Understanding Change from Many Perspectives

New interdisciplinary course helps students understand, weather, and affect change.

by Anne Reynolds

It is often said change is the only constant, and perhaps this old saying has never been more true. Business, religion, politics, and conflicts operate within parameters that are regularly shifting, demanding responses that meet these fluctuations.

A new course to be taught in fall 2016, Organizing Cultural Change, studies these parameters – and society’s responses to them -- from the standpoint of multiple disciplines.

History, business, psychology, sociology, and conflict analysis all contribute to an understanding of cultural shifts: their meaning and significance, how they happen, and how people can affect change in their own lives.

From religious conversions to social movements to corporate settings, students in the course will conduct research to help them understand common patterns and best practices for implementing and analyzing culture change. At a period in our history where the only certainty is uncertainty, students will complete this course more equipped to work effectively with culture shifts of all kinds.

Peter Stearns, Provost Emeritus and University Professor, History and Art History, leads a team of faculty members that represents these diverse disciplines.
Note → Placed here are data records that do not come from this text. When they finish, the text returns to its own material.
(* ===== verification/Pipeline.v ===== *)
(** The way of a request: the client, zimrd/main.c, lib/zimr.c, connection.c.

    What the proxy writes for a request of a client is cut anew by the message switches
    (msg_switch.c keeps the order of the bytes, not the borders of the writes).  However it
    is cut on both sides, the application makes of it the connection of the request. *)

From Stdlib Require Import ZArith Lia String.
From stdpp Require Import gmap.
From S2P Require Import FdHash MsgSwitch ProxyForward.
From S2P Require Import WebappRequest.

Local Open Scope Z_scope.

(** What a client sends. *)
Definition client_text (escape : Z → bool) (r : get_request) : bytes :=
  str "GET " ++ target_text escape r ++ str " HTTP/" ++ gr_version r ++ HTTP_HDR_ENDL ++ header_text (gr_headers r).

Lemma request_text_client escape r :
  gr_hostname r = [] → request_text escape r = gr_ip r ++ [0] ++ client_text escape r.
Proof. intros H. unfold request_text. by rewrite H. Qed.

(** The connection with the request. *)
Definition connected (m : bytes) (k : connection_t) : conn_data_t :=
  put_connection (Some (WebConn k (Response 0 []) false)) (receiving (Z.of_nat (length m)) m).

Section complete.
Context {W : Type} (ext : call → W → answer * W).
Context (run_callback : nat → conn_ptr → callback_arg → am W unit).
Context (dlsym : nat → bytes → option nat).
Context (ZIMR_VERSION : bytes) (http_date cookie_date log_date : Z → bytes) (max_age_addr : Z).
Context (regex_match : bytes → bytes → bool) (garbage_isdir : bool).

Lemma request_complete_get a i s w website escape r :
  let m := request_text escape r in
  heap (a_sites s) !! a = Some website → (website_path_len website < PATH_MAX)%nat →
  has_cell s a i (Some (receiving (Z.of_nat (length m)) m)) → target_escape escape → good_request escape r →
  ∃ k, reads_get website (Z.of_nat i) escape r k ∧
    request_complete ext run_callback dlsym ZIMR_VERSION http_date cookie_date log_date max_age_addr regex_match
      garbage_isdir a (Z.of_nat i) s w =
    request_answer ext run_callback dlsym ZIMR_VERSION http_date cookie_date log_date max_age_addr regex_match
      garbage_isdir a (Z.of_nat i) (with_conn s a i (Some (connected m k))) w.
Proof.
  intros m Hw Hlen Hc He Hr.
  destruct (connection_create_request website (Z.of_nat i) (Z.of_nat (length m)) escape r [] He Hr Hlen) as (k & E & Hk).
  rewrite app_nil_r in E. exists k. split; [done|]. unfold request_complete.
  rewrite (em_bind_quiet _ _ s w _ s) by (apply ewp_quiet; by eapply ewp_conn_at).
  rewrite (em_bind_quiet _ _ s w website s).
  2: { apply ewp_quiet. unfold site_at. apply ewp_bind, ewp_get. by eapply ewp_pure; [rewrite Hw|]. }
  rewrite (em_bind_quiet _ _ s w (Some k) s) by (apply ewp_quiet; by eapply ewp_pure).
  cbv zeta. by rewrite (em_bind_quiet _ _ s w tt (with_conn s a i (Some (connected m k))))
    by (apply ewp_quiet; by eapply ewp_upd_conn).
Qed.
End complete.

(** C1: a GET request that a client sends in any pieces, the whole of it in the header, is
    forwarded by the proxy; and however the application gets what the proxy has written,
    cut into any pieces of which the first has the length, it answers a connection that has
    the address of the client and the version, the headers, the cookies, the decoded
    parameters and the resolved path of the request. *)
Theorem request_end_to_end (ans : Proxy.call → Proxy.answer) (sockfd site_fd id : Z) (p : proxy_t)
  (c : Proxy.conn_data_t) (exl : Z) (waits : list bytes) (data : bytes) (escape : Z → bool) (r : get_request) :
  let text := client_text escape r in
  answers_ok ans sockfd site_fd id → site_fd ≠ -1 → has_conn p sockfd c → waiting (gr_ip r) c exl [] →
  incomplete [] waits → data ≠ [] → mjoin waits ++ data = text → (length text <= PACK_DATA_SIZE)%nat →
  good_head ans site_fd p (is_https c) exl text (length text) HTTP_GET_TYPE 0 → site_found site_fd p →
  target_escape escape → good_request escape r → gr_hostname r = [] →
  ∃ p' l, exread_all (client ans) (S (length waits)) sockfd p (waits ++ [data]) = Done (tt, p', [], l) ∧
    existsb is_flush l = true ∧
    written site_fd id l = le_bytes 8 (Z.of_nat (length (request_text escape r))) ++ request_text escape r ∧
    ∀ (W : Type) (ext : call → W → answer * W) run_callback dlsym version http_date cookie_date log_date addr regex isdir
      a i s w website first pieces,
    heap (a_sites s) !! a = Some website → (website_path_len website < PATH_MAX)%nat → has_cell s a i None →
    first ++ concat pieces = written site_fd id l → (8 <= length first)%nat → Forall (λ d, d ≠ []) pieces →
    ∃ k, reads_get website (Z.of_nat i) escape r k ∧
      receive ext run_callback dlsym version http_date cookie_date log_date addr regex isdir
        a (Z.of_nat i) (first :: pieces) s w =
      request_answer ext run_callback dlsym version http_date cookie_date log_date addr regex isdir
        a (Z.of_nat i) (with_conn s a i (Some (connected (request_text escape r) k))) w.
Proof.
  intros text Hans Hfd Hc Hw Hi Hd Htext Hlen Hg Hsf He Hr Hh.
  pose proof (request_text_client escape r Hh) as Hm. fold text in Hm.
  assert (Z.of_nat (length (request_text escape r)) < 2 ^ 64) as Hsize.
  { rewrite Hm, !length_app, (go_ip _ _ Hr).
    assert (Z.of_nat PACK_DATA_SIZE < 2 ^ 32) as HP by (apply Z.ltb_lt; vm_compute; reflexivity).
    cbn [length]. lia. }
  destruct (proxy_forwards_wp ans sockfd site_fd id (gr_ip r) p c exl waits data [] (length text) HTTP_GET_TYPE 0)
    as ([] & p' & w' & l & E & -> & Hwr & Hfl & _); try done.
  - apply (go_ip _ _ Hr).
  - by rewrite Htext.
  - by rewrite Htext.
  - rewrite Htext, Z.eqb_refl, take_ge, app_nil_r by done. by rewrite <- Hm.
  - rewrite Htext, take_ge in Hwr by done. rewrite Z.eqb_refl, app_nil_r in Hwr.
    rewrite <- Hm in Hwr.
    exists p', l. rewrite Nat.add_comm in E. split; [exact E|]. split; [exact Hfl|]. split; [exact Hwr|].
    intros W ext run dl v d1 d2 d3 ad rx isd a i s w website first pieces Hsite Hpl Hcell Hcat H8 Hne.
    rewrite Hwr in Hcat. destruct (first_piece _ _ _ _ Hcat H8) as (rest & -> & Hrest).
    assert (request_text escape r ≠ []) as Hnn by (rewrite Hm; intros H; by apply app_nil in H as [_ H]).
    rewrite (receive_message ext run dl v d1 d2 d3 ad rx isd a i rest pieces _ s w Hcell Hnn Hsize Hrest Hne).
    set (s' := with_conn s a i _).
    destruct (request_complete_get ext run dl v d1 d2 d3 ad rx isd a i s' w website escape r) as (k & Hk & Ek);
      try done; [by eapply with_web_conn_has|].
    exists k. split; [done|]. rewrite Ek. unfold s'. by rewrite with_web_conn_twice.
Qed.

(** ** A sample request *)

Definition sample_request : get_request :=
  GetRequest [10; 0; 0; 7] [] (str "/a/../b c.html") [(str "q", str "1&2")] (str "1.1")
    [Header (str "Host") (str "a.org"); Header (str "Cookie") (str "sid=42")].

Definition sample_text : bytes := client_text example_escape sample_request.

(** The application has the website in its only record. *)
Definition sample_app : app_t :=
  App (Registry true WS_OPTION_PARSE_MULTIPARTS [0%nat] {[0%nat := sample_site]} 1) {[0%nat := new_website_data]} ∅.

Lemma sample_request_good : good_request example_escape sample_request.
Proof.
  split; [reflexivity|split|split; [|split]| |split; [|split]|split; [|split]];
    try (apply (bool_decide_unpack _); vm_compute; exact I);
    try (apply Nat.leb_le; vm_compute; reflexivity); try (apply Nat.ltb_lt; vm_compute; reflexivity).
  repeat constructor; try (vm_compute; reflexivity); try discriminate;
    try (apply Nat.ltb_lt; vm_compute; reflexivity); try (apply (bool_decide_unpack _); vm_compute; exact I).
Qed.

Lemma request_end_to_end_witness :
  ∃ p' l, exread_all (client sample_ans) 2 9 sample_proxy [take 30 sample_text; drop 30 sample_text]
            = Done (tt, p', [], l) ∧
    ∃ k, rq_params (cn_request k) = [Param (str "q") (str "1&2") 5 1 true] ∧ request_url (cn_request k) = str "b c.html" ∧
      receive quiet_ext no_callback no_symbol (str "1") no_date no_date no_date 0 (λ _ _, false) false
        0 9 [take 11 (written 5 3 l); drop 11 (written 5 3 l)] sample_app tt =
      request_answer quiet_ext no_callback no_symbol (str "1") no_date no_date no_date 0 (λ _ _, false) false
        0 9 (with_conn sample_app 0 9 (Some (connected (request_text example_escape sample_request) k))) tt.
Proof.
  destruct (request_end_to_end sample_ans 9 5 3 sample_proxy sample_conn 4 [take 30 sample_text] (drop 30 sample_text)
              example_escape sample_request) as (p' & l & E & _ & Hl & H).
  - by split.
  - done.
  - exists 9%nat. by split.
  - by split.
  - split; [done|]. split; [apply Nat.ltb_lt; vm_compute; reflexivity|]. split; [vm_compute; reflexivity|exact I].
  - done.
  - exact (take_drop 30 sample_text).
  - apply Nat.leb_le. vm_compute. reflexivity.
  - split; [vm_compute; reflexivity|apply Nat.leb_le; vm_compute; reflexivity|vm_compute; reflexivity| |reflexivity|done].
    exists (str "a.org/a/../b%20c.html?q=1%262"), [0; 0; 0; 0], 0%nat, sample_site.
    split; [vm_compute; reflexivity|]. split; [done|]. split; [done|]. by split_and!.
  - exists 0%nat, sample_site. by split_and!.
  - repeat split; reflexivity.
  - exact sample_request_good.
  - reflexivity.
  - exists p', l. split; [exact E|].
    destruct (H unit quiet_ext no_callback no_symbol (str "1") no_date no_date no_date 0 (λ _ _, false) false
                0%nat 9%nat sample_app tt sample_site (take 11 (written 5 3 l)) [drop 11 (written 5 3 l)])
      as (k & Hk & Er).
    + reflexivity.
    + apply Nat.ltb_lt. vm_compute. reflexivity.
    + split; [apply Nat.ltb_lt; vm_compute; reflexivity|]. exists new_website_data. split; reflexivity.
    + cbn [concat]. rewrite app_nil_r. apply take_drop.
    + rewrite Hl. apply Nat.leb_le. vm_compute. reflexivity.
    + constructor; [|constructor]. rewrite Hl. vm_compute. discriminate.
    + exists k. split; [rewrite (rg_params _ _ _ _ _ Hk); vm_compute; reflexivity|].
      split; [|exact Er]. rewrite (rg_url _ _ _ _ _ Hk [] (str "/b c.html")); vm_compute; reflexivity.
Defined.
He stresses the importance of examining the subject from an interdisciplinary perspective. “Culture change is a complex topic, whether one is trying to understand a major shift or working to promote such a shift,” he explains. “Gus Speth, an environmentalist, recently noted: ‘The top environmental problems … [require] a spiritual and cultural transformation, and we scientists don’t know how to do that.’

“The culture change course groups several disciplines that do explore the process, in societies and organizations alike, to develop a better understanding of what the phenomenon is all about and how it can be more successfully promoted, around a number of key issues. It’s a novel approach, and should be a stimulating experience for students and faculty alike.”

Organizing Cultural Change is listed as HIST 387, PSYC 461, MGMT 491, CONF 299, and SOC 395.